§ **Task to carry out**
Write out exactly the lines below that run from the one containing "lo + 16 * Z.of_nat (length l) <= hi." through the one containing "apply Forall_cons_1 in Hb", both included, with no other lines.

Collected data
(* ===== verification/UmallocTheorems.v ===== *)
(** The free list of the user-level allocator, and [free].

    [linked] describes the ring of free blocks; [hinv] says that the free
    blocks and the blocks of the program are disjoint, lie between [base] and
    [brk], and that the free blocks are in address order with no two touching.
    [free] finds the place of the block, preserves the invariant and the bytes
    of the other blocks, and adds exactly its units to the free ones. *)

From stdpp Require Import gmap.
From S2P Require Import Prelude Mem Umalloc.
Import Umalloc.

Abbreviation blk := (Z * Z)%type.
Implicit Types (m : mem) (p q : Z) (b x y : blk) (l : list blk) (h : heap).

(** ** Loads after stores *)

Definition hsep p q : Prop := p + 16 <= q \/ q + 16 <= p.

Lemma ptr_put_ptr_eq m p v : 0 <= v < 2 ^ 64 -> ptr_of (put_ptr m p v) p = v.
Proof. apply ld64_st64_eq. Qed.

Lemma ptr_put_ptr_ne m p q v : hsep p q -> ptr_of (put_ptr m p v) q = ptr_of m q.
Proof. intros H. apply ld64_st64_ne. unfold disjoint, hsep in *. lia. Qed.

Lemma ptr_put_size m p q v : p = q \/ hsep p q -> ptr_of (put_size m p v) q = ptr_of m q.
Proof. intros H. apply (ld_st_le_ne 4 8). unfold disjoint, hsep in *. lia. Qed.

Lemma size_put_size_eq m p v : 0 <= v < 2 ^ 32 -> size_of (put_size m p v) p = v.
Proof. intros. by apply (ld_st_le_eq 4). Qed.

Lemma size_put_size_ne m p q v : hsep p q -> size_of (put_size m p v) q = size_of m q.
Proof. intros H. apply (ld_st_le_ne 4 4). unfold disjoint, hsep in *. lia. Qed.

Lemma size_put_ptr m p q v : p = q \/ hsep p q -> size_of (put_ptr m p v) q = size_of m q.
Proof. intros H. apply (ld_st_le_ne 8 4). unfold disjoint, hsep in *. lia. Qed.

Lemma put_ptr_out m p v a : a < p \/ p + 16 <= a -> put_ptr m p v a = m a.
Proof. intros H. apply st_le_out. lia. Qed.

Lemma put_size_out m p v a : a < p \/ p + 16 <= a -> put_size m p v a = m a.
Proof. intros H. apply st_le_out. lia. Qed.

(** ** The ring of free blocks *)

Definition hd_addr l (e : Z) : Z := match l with [] => e | b :: _ => b.1 end.

(** The blocks of [l] with their sizes, each pointing to the next, the last to
    [e]. *)
Fixpoint linked m l (e : Z) : Prop :=
  match l with
  | [] => True
  | b :: l => size_of m b.1 = b.2 /\ ptr_of m b.1 = hd_addr l e /\ linked m l e
  end.

Lemma hd_addr_app l1 l2 e : hd_addr (l1 ++ l2) e = hd_addr l1 (hd_addr l2 e).
Proof. by destruct l1. Qed.

Lemma linked_app m l1 l2 e : linked m (l1 ++ l2) e <-> linked m l1 (hd_addr l2 e) /\ linked m l2 e.
Proof.
  induction l1 as [|b l1 IH]; cbn [app linked]; [tauto|]. rewrite IH, hd_addr_app. tauto.
Qed.

Lemma linked_same m m' l e :
  linked m l e -> (forall b, b ∈ l -> ptr_of m' b.1 = ptr_of m b.1 /\ size_of m' b.1 = size_of m b.1) ->
  linked m' l e.
Proof.
  induction l as [|b l IH]; cbn [linked]; [done|]. intros (H1 & H2 & H3) Hs.
  destruct (Hs b ltac:(left)) as [-> ->]. split; [done|]. split; [done|]. apply IH; [done|].
  intros c Hc. apply Hs. by right.
Qed.

(** A ring can be read from any of its blocks. *)
Lemma linked_rotate m l1 x l2 e :
  hd_addr (l1 ++ x :: l2) e = e -> linked m (l1 ++ x :: l2) e -> linked m (x :: l2 ++ l1) x.1.
Proof.
  rewrite hd_addr_app, linked_app. intros Hh [H1 H2]. change (x :: l2 ++ l1) with ((x :: l2) ++ l1).
  apply linked_app. cbn [hd_addr] in *. by rewrite Hh.
Qed.

(** ** Blocks in order *)

Definition bend b : Z := b.1 + 16 * b.2.

(** [y] comes after [x] and does not touch it. *)
Definition apart x y : Prop := x.1 + 16 <= y.1 /\ bend x < y.1.

Fixpoint spaced l : Prop :=
  match l with
  | [] => True
  | b :: l => Forall (apart b) l /\ spaced l
  end.

Lemma spaced_app l1 l2 : spaced (l1 ++ l2) <-> spaced l1 /\ spaced l2 /\ Forall (fun x => Forall (apart x) l2) l1.
Proof.
  induction l1 as [|b l1 IH]; cbn [app spaced].
  - split; [intros; split_and!; auto|tauto].
  - rewrite IH, Forall_app, list.Forall_cons. tauto.
Qed.

Lemma spaced_addr l x y : spaced l -> x ∈ l -> y ∈ l -> x = y \/ hsep x.1 y.1.
Proof.
  induction l as [|b l IH]; cbn [spaced]; [by intros ? ?%not_elem_of_nil|]. intros [Hf Hs].
  rewrite !elem_of_cons. rewrite list.Forall_forall in Hf. unfold hsep.
  intros [-> |Hx] [-> |Hy]; [by left| | |by apply IH].
  - destruct (Hf y Hy). right. lia.
  - destruct (Hf x Hx). right. lia.
Qed.

Lemma spaced_split l1 x l2 :
  spaced (l1 ++ x :: l2) ->
  spaced l1 /\ spaced l2 /\ Forall (fun y => apart y x) l1 /\ Forall (apart x) l2 /\ Forall (fun y => Forall (apart y) l2) l1.
Proof.
  intros (H1 & [H2 H3] & H4)%spaced_app. split_and!; try done.
  - revert H4. apply Forall_impl. intros y [H _]%Forall_cons_1. done.
  - revert H4. apply Forall_impl. intros y [_ H]%Forall_cons_1. done.
Qed.

Lemma spaced_join l1 x l2 :
  spaced l1 -> spaced l2 -> Forall (fun y => apart y x) l1 -> Forall (apart x) l2 ->
  Forall (fun y => Forall (apart y) l2) l1 -> spaced (l1 ++ x :: l2).
Proof.
  intros H1 H2 H3 H4 H5. apply spaced_app. split; [done|]. split; [by split|].
  apply list.Forall_forall. intros y Hy. rewrite list.Forall_forall in H3, H5. apply Forall_cons; auto.
Qed.

Definition units l : Z := foldr (fun b s => b.2 + s) 0 l.

Lemma units_app l1 l2 : units (l1 ++ l2) = units l1 + units l2.
Proof. induction l1 as [|b l1 IH]; cbn [app units foldr]; [done|]. fold (units (l1 ++ l2)) (units l1). lia. Qed.

(** Blocks that are apart fill the space between them. *)
Lemma spaced_room l lo hi :
  spaced l -> Forall (fun b => lo <= b.1 /\ 1 <= b.2 /\ bend b <= hi) l -> lo <= hi ->
  lo + 16 * Z.of_nat (length l) <= hi.
Proof.
  revert lo. induction l as [|b l IH]; intros lo Hs Hb Hlo; cbn [length]; [lia|]. destruct Hs as [Hf Hs].
  apply Forall_cons_1 in Hb as [(H1 & H2 & H3) Hb].
  assert (b.1 + 16 + 16 * Z.of_nat (length l) <= hi); [|lia]. unfold bend in *. apply IH; [done| |lia].
  rewrite list.Forall_forall in Hf, Hb |- *. intros c Hc. destruct (Hf c Hc), (Hb c Hc) as (? & ? & ?). lia.
Qed.

(** ** The invariant *)

Definition bdisj x y : Prop := bend x <= y.1 \/ bend y <= x.1.

Definition ring (base : Z) l : list blk := (base, 0) :: l.

Record hinv (base : Z) (F A : list blk) h : Prop := {
  hi_base : 0 < base;
  hi_brk : base + 16 <= brk h <= 2 ^ 32;
  hi_link : linked (umem h) (ring base F) base;
  hi_freep : exists f, f ∈ ring base F /\ freep h = f.1;
  hi_spaced : spaced (ring base F);
  hi_in : Forall (fun b => base + 16 <= b.1 /\ 1 <= b.2 /\ bend b <= brk h) (F ++ A);
  hi_size : Forall (fun b => size_of (umem h) b.1 = b.2) A;
  hi_AA : ForallOrdPairs bdisj A;
  hi_FA : Forall (fun f => Forall (bdisj f) A) F
}.

Lemma header_same m m' q :
  (forall a, q <= a < q + 16 -> m' a = m a) -> ptr_of m' q = ptr_of m q /\ size_of m' q = size_of m q.
Proof. intros H. split; apply ld_le_ext; intros a Ha; apply H; lia. Qed.

Lemma linked_out m m' l e p :
  linked m l e -> (forall b, b ∈ l -> hsep p b.1) -> (forall a, a < p \/ p + 16 <= a -> m' a = m a) -> linked m' l e.
Proof.
  intros Hl Hs Hm. eapply linked_same; [exact Hl|]. intros b Hb. apply header_same. intros a Ha. apply Hm.
  specialize (Hs b Hb). unfold hsep in Hs. lia.
Qed.

Lemma hadd_small p n : 0 <= p + 16 * n < 2 ^ 64 -> hadd p n = p + 16 * n.
Proof. intros H. unfold hadd, HEADER. by apply Z.mod_small. Qed.

Lemma u32_small n : 0 <= n < 2 ^ 32 -> u32 n = n.
Proof. apply Z.mod_small. Qed.

(** ** The search in [free] *)

Section Find.
Context (base bp : Z) (h : heap) (Hbase : base < bp).

Lemma find_below l x k :
  linked (umem h) (x :: l) base -> spaced (x :: l) -> base <= x.1 -> x.1 < bp ->
  (forall y, y ∈ l -> y.1 <> bp) -> (length l < k)%nat ->
  exists l1 y l2, x :: l = l1 ++ y :: l2 /\ free_find k bp x.1 h = Ok y.1 h /\ y.1 < bp /\
    Forall (fun z => bp < z.1) l2.
Proof.
  revert x k. induction l as [|y l IH]; intros x k Hl Hs Hb Hx Hn Hk; (destruct k as [|k]; [lia|]);
    cbn [free_find]; destruct Hl as (_ & Hp & Hl); unfold get_ptr; rewrite (kbind_Ok (kgets _) _ h _ h eq_refl), Hp;
    cbn [hd_addr]; rewrite (proj2 (Z.ltb_lt x.1 bp) Hx); cbn [andb orb].
  - exists [], x, []. rewrite (proj2 (Z.ltb_ge bp base)), (proj2 (Z.leb_le base x.1)) by lia. cbn. split_and!; auto.
  - destruct Hs as [Hf Hs]. pose proof Hf as Hf'. apply Forall_cons_1 in Hf' as [Hxy _].
    destruct (Z.ltb_spec bp y.1) as [Hlt|Hge].
    + exists [], x, (y :: l). split; [done|]. split; [done|]. split; [done|]. destruct Hs as [Hs _].
      apply Forall_cons; [done|]. revert Hs. apply Forall_impl. intros z [Hz _]. lia.
    + assert (y.1 <> bp) by (apply Hn; left). unfold apart in Hxy.
      rewrite (proj2 (Z.leb_gt y.1 x.1)) by lia. cbn [andb].
      destruct (IH y k Hl Hs) as (l1 & z & l2 & E & Hr & Hz & Hf2); try lia; [intros; apply Hn; by right|cbn in Hk; lia|].
      exists (x :: l1), z, l2. by rewrite E.
Qed.

Lemma find_above l x k :
  linked (umem h) (x :: l) base -> spaced (x :: l) -> bp < x.1 ->
  free_find (S (length l) + k) bp x.1 h = free_find k bp base h.
Proof.
  revert x. induction l as [|y l IH]; intros x Hl Hs Hx; cbn [length Nat.add free_find];
    destruct Hl as (_ & Hp & Hl); unfold get_ptr; rewrite (kbind_Ok (kgets _) _ h _ h eq_refl), Hp;
    cbn [hd_addr]; rewrite (proj2 (Z.ltb_ge x.1 bp)) by lia; cbn [andb orb].
  - by rewrite (proj2 (Z.ltb_ge bp base)), andb_false_r by lia.
  - destruct Hs as [Hf Hs]. apply Forall_cons_1 in Hf as [Hxy _]. unfold apart in Hxy.
    rewrite (proj2 (Z.leb_gt y.1 x.1)) by lia. cbn [andb]. apply (IH y); [done|done|lia].
Qed.
End Find.

Lemma ring_room base F A h :
  hinv base F A h -> Z.of_nat (length (ring base F)) <= brk h / 16.
Proof.
  intros Hi. destruct (hi_spaced _ _ _ _ Hi) as [_ Hs]. pose proof (hi_in _ _ _ _ Hi) as [Hf _]%Forall_app.
  pose proof (hi_base _ _ _ _ Hi). pose proof (hi_brk _ _ _ _ Hi).
  pose proof (spaced_room F (base + 16) (brk h) Hs Hf ltac:(lia)) as Hr.
  apply Z.div_le_lower_bound; [lia|]. cbn [ring length]. lia.
Qed.

Lemma find_spec base F A h bp :
  hinv base F A h -> base < bp -> (forall y, y ∈ ring base F -> y.1 <> bp) ->
  exists (u : list blk) y (v : list blk), ring base F = u ++ y :: v /\ free_find (rounds h) bp (freep h) h = Ok y.1 h /\ y.1 < bp /\
    Forall (fun z => bp < z.1) v.
Proof.
  intros Hi Hb Hn. pose proof (ring_room _ _ _ _ Hi) as Hroom. destruct (hi_freep _ _ _ _ Hi) as (f & Hf & ->).
  pose proof (hi_link _ _ _ _ Hi) as Hl. pose proof (hi_spaced _ _ _ _ Hi) as Hs.
  assert (2 * length (ring base F) + 2 <= rounds h)%nat as Hk by (unfold rounds, HEADER; lia).
  apply list_elem_of_split in Hf as (u & v & E).
  assert (linked (umem h) (f :: v) base) as Hl2 by (rewrite E in Hl; by apply linked_app in Hl as [_ ?]).
  assert (spaced (f :: v)) as Hs2 by (rewrite E in Hs; by apply spaced_app in Hs as (_ & ? & _)).
  assert (base <= f.1) as Hbf.
  { destruct u as [|g u]; [injection E as <-; done|]. injection E as <- EF. destruct Hs as [Hs _].
    rewrite EF in Hs. apply Forall_app in Hs as [_ [Hs _]%Forall_cons_1]. unfold apart in Hs. cbn in Hs. lia. }
  assert (length (ring base F) = length u + S (length v))%nat as El by (rewrite E, length_app; done).
  assert (f.1 <> bp) as Hfn by (apply Hn; rewrite E; apply elem_of_app; right; left).
  destruct (decide (f.1 < bp)) as [Hlt|Hge].
  - destruct (find_below base bp h Hb v f (rounds h) Hl2 Hs2 Hbf Hlt) as (l1 & y & l2 & E2 & H); [| lia|].
    + intros y Hy. apply Hn. rewrite E. apply elem_of_app. right. by right.
    + exists (u ++ l1), y, l2. split; [|exact H]. rewrite E, E2. by rewrite app_assoc.
  - replace (rounds h) with (S (length v) + (rounds h - S (length v)))%nat by lia.
    rewrite (find_above base bp h Hb) by (try done; lia).
    destruct (find_below base bp h Hb F (base, 0) (rounds h - S (length v)) Hl Hs) as (l1 & y & l2 & E2 & H);
      [cbn; lia|cbn; lia| | |].
    + intros y Hy. apply Hn. by right.
    + cbn [ring length] in El, Hk. lia.
    + exists l1, y, l2. split; [exact E2|exact H].
Qed.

§ **Output below**
  lo + 16 * Z.of_nat (length l) <= hi.
Proof.
  revert lo. induction l as [|b l IH]; intros lo Hs Hb Hlo; cbn [length]; [lia|]. destruct Hs as [Hf Hs].
  apply Forall_cons_1 in Hb as [(H1 & H2 & H3) Hb].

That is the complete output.